### Supplied data

(** C25: whatever a client does (sends that may fail in every way, responses
    that match or not, timers, cancelling everything), the manager stays
    defined and in order: at most 32 transactions, each in one slot of the
    array, and no timer pending for a transaction that was freed.  A pending
    transaction has been sent once more than it has retransmissions, at most
    eight times in all, and its timer runs for 500 ms doubled with each of
    them, without overflow; it has been called back only if it timed out.  One
    that is gone failed its first send, or was called back once, or was called
    back by its timeout and then by a late response. *)
Theorem stun_txn_lifecycle ops :
  Forall op_ok ops ->
  exists s, run ops xStunTxnMgrInit = Some s /\ count s <= XSTUN_TXN_MAX /\
    forall p, match heap s !! p with
              | Some t => live_ok s p t /\ exists i, i < count s /\ txns s !! i = Some (Some p)
              | None => gone_ok p (log s) /\ (forall h d, timers s !! h <> Some (p, d)) /\ forall i, txns s !! i <> Some (Some p)
              end.
Proof.
  intros Ho. destruct (txn_run_ok _ _ _ txn_init_ok Ho) as (s & E & ps & H). exists s. split; [done|].
  split; [rewrite (mo_count _ _ H); apply H|]. intros p. destruct (heap s !! p) as [t|] eqn:Ep.
  - split; [by apply H|]. assert (p ∈ ps) as [i Hi]%list_elem_of_lookup by (apply (mo_heap _ _ H); by exists t).
    exists i. split; [rewrite (mo_count _ _ H); by eapply lookup_lt_Some|]. by apply (slot_live _ _ _ _ H Hi).
  - split; [by apply H|]. split.
    + intros h d Hh. destruct (mo_timer _ _ H _ _ _ Hh) as (t & Ht & _). congruence.
    + intros i Hi%(slot_of _ _ _ _ H). apply (mo_heap _ _ H) in Hi as [t Ht]. congruence.
Qed.

(** A client: a request, one retransmission, a response; then a second one. *)
Definition some_request : list Z := [0; 1; 0; 0; 33; 18; 164; 66]%Z ++ replicate 12 7%Z.
Definition some_answers : answers := Answers true (replicate 12 0%Z) xErrno_Ok true.
Definition some_client : request := Request (Some (SockInet 3478 1)) true true 5.
Definition some_ops : list op := [
  OSendRaw some_answers true (Some (some_request, 0)) 20 some_client; OFire true 1;
  OResponse true (Some (Msg 0x0101 0 (replicate 12 7%Z) None 0)) (SockInet 3478 1);
  OSend some_answers true 1 None 0 some_client; OCancelAll].

Lemma stun_txn_lifecycle_witness :
  exists s, run some_ops xStunTxnMgrInit = Some s /\ count s <= XSTUN_TXN_MAX /\ heap s !! 0 = None /\ gone_ok 0 (log s).
Proof.
  assert (Forall op_ok some_ops) as Ho by (repeat constructor; cbn; lia).
  destruct (stun_txn_lifecycle some_ops Ho) as (s & E & Hc & Hp). exists s. split; [done|]. split; [done|].
  assert (heap s !! 0 = None) as E0.
  { assert (match run some_ops xStunTxnMgrInit with Some s => heap s !! 0 | None => None end = None) as H by by vm_compute. by rewrite E in H. }
  split; [done|]. specialize (Hp 0). rewrite E0 in Hp. apply Hp.
Defined.

(** ** Timeouts *)

(** [n] times, the transaction's timer runs to its end and fires; the time that
    takes. *)
Fixpoint wait_out (n : nat) (p : nat) (s : state) : ub (Z * state) :=
  match n with
  | O => Some (0%Z, s)
  | S n =>
      t ← heap s !! p;
      h ← t_timer t;
      e ← timers s !! h;
      s ← fire true h s;
      r ← wait_out n p s;
      Some (e.2 + r.1, r.2)%Z
  end.

Lemma fire_again s p t h d : heap s !! p = Some t -> timers s !! h = Some (p, d) -> t_cancelled t = false -> (t_retransmit_count t < 7)%Z ->
  exists s' h', fire true h s = Some s' /\ heap s' = <[p := set_timer (backoff t) (Some h')]> (heap s).
Proof.
  intros Ht Hh Hc Hk. unfold fire. rewrite Hh. unfold txn_retransmit. cbn [xTimerStop heap]. rewrite Ht. cbn [mbind option_bind].
  change (t_cancelled (set_timer t None)) with (t_cancelled t). rewrite Hc.
  change (t_retransmit_count (set_timer t None)) with (t_retransmit_count t).
  unfold XSTUN_MAX_RETRANSMITS. destruct (Z.leb_spec 7 (t_retransmit_count t)); [lia|].
  unfold txn_schedule_retransmit. cbn. rewrite insert_insert_eq, lookup_insert_eq. cbn [mbind option_bind xTimerStart heap].
  eexists _, _. split; [done|]. cbn. by rewrite insert_insert_eq.
Qed.

Lemma fire_last s p t h d : heap s !! p = Some t -> timers s !! h = Some (p, d) -> t_cancelled t = false -> (7 <= t_retransmit_count t)%Z ->
  exists s', fire true h s = Some s' /\ heap s' = <[p := set_cancelled (set_timer t None)]> (heap s).
Proof.
  intros Ht Hh Hc Hk. unfold fire. rewrite Hh. unfold txn_retransmit. cbn [xTimerStop heap]. rewrite Ht. cbn [mbind option_bind].
  change (t_cancelled (set_timer t None)) with (t_cancelled t). rewrite Hc.
  change (t_retransmit_count (set_timer t None)) with (t_retransmit_count t).
  unfold XSTUN_MAX_RETRANSMITS. destruct (Z.leb_spec 7 (t_retransmit_count t)); [|lia].
  eexists. split; [done|]. rewrite call_eq. cbn. by rewrite insert_insert_eq.
Qed.

(** Left alone, a transaction with a timer runs out. *)
Lemma wait_out_ok n s ps p t :
  mgr_ok s ps -> heap s !! p = Some t -> t_timer t <> None -> n = 7 - Z.to_nat (t_retransmit_count t) ->
  exists s' t', wait_out (S n) p s = Some (500 * (2 ^ 8 - 2 ^ t_retransmit_count t), s')%Z /\ mgr_ok s' ps /\
    heap s' = <[p := t']> (heap s) /\ t_cancelled t' = true /\ t_retransmit_count t' = 7%Z /\
    wire t' = wire t /\ t_dest t' = t_dest t /\ t_on_complete t' = t_on_complete t /\ t_ctx t' = t_ctx t /\ t_txn_id t' = t_txn_id t.
Proof.
  revert s t. induction n as [|n IH]; intros s t H Ht Htm Hn; destruct (t_timer t) as [h|] eqn:Eh; try done;
    pose proof (mo_live _ _ H _ _ Ht) as []; pose proof (lv_timer0 h Eh) as Hh;
    (assert (t_cancelled t = false) as Hc by (destruct (t_cancelled t); [destruct (lv_cancelled0 eq_refl); congruence|done]));
    destruct (fire_ok s ps true h H) as (s1 & E1 & H1).
  - destruct (fire_last s p t h _ Ht Hh Hc) as (s1' & E1' & Hs1); [lia|]. assert (s1' = s1) as -> by congruence.
    assert (t_retransmit_count t = 7%Z) as Ek by lia.
    exists s1, (set_cancelled (set_timer t None)). cbn [wait_out]. rewrite Ht. cbn [mbind option_bind]. rewrite Eh. cbn [mbind option_bind].
    rewrite Hh. cbn [mbind option_bind]. rewrite E1. cbn [mbind option_bind fst snd]. rewrite lv_rto0, Ek. done.
  - destruct (fire_again s p t h _ Ht Hh Hc) as (s1' & h' & E1' & Hs1); [lia|]. assert (s1' = s1) as -> by congruence.
    destruct (IH s1 (set_timer (backoff t) (Some h')) H1) as (s' & t' & E & H' & Hs' & Ht'); [by rewrite Hs1, lookup_insert_eq|done|cbn; lia|].
    exists s', t'. split; [|split; [done|split; [|exact Ht']]].
    + change (wait_out (S (S n)) p s) with (t ← heap s !! p; h ← t_timer t; e ← timers s !! h; s ← fire true h s; r ← wait_out (S n) p s; Some (e.2 + r.1, r.2)%Z).
      rewrite Ht. cbn [mbind option_bind]. rewrite Eh. cbn [mbind option_bind].
      rewrite Hh. cbn [mbind option_bind]. rewrite E1. cbn [mbind option_bind]. rewrite E. cbn [mbind option_bind fst snd].
      do 2 f_equal. fields. rewrite lv_rto0, Z.pow_add_r by lia. lia.
    + by rewrite Hs', Hs1, insert_insert_eq.
Qed.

### Task statement
A word-for-word copy of the entries, from the first line through the line containing "eight times in", is the whole answer.

### Exercise answer
(** C25: whatever a client does (sends that may fail in every way, responses
    that match or not, timers, cancelling everything), the manager stays
    defined and in order: at most 32 transactions, each in one slot of the
    array, and no timer pending for a transaction that was freed.  A pending
    transaction has been sent once more than it has retransmissions, at most
    eight times in all, and its timer runs for 500 ms doubled with each of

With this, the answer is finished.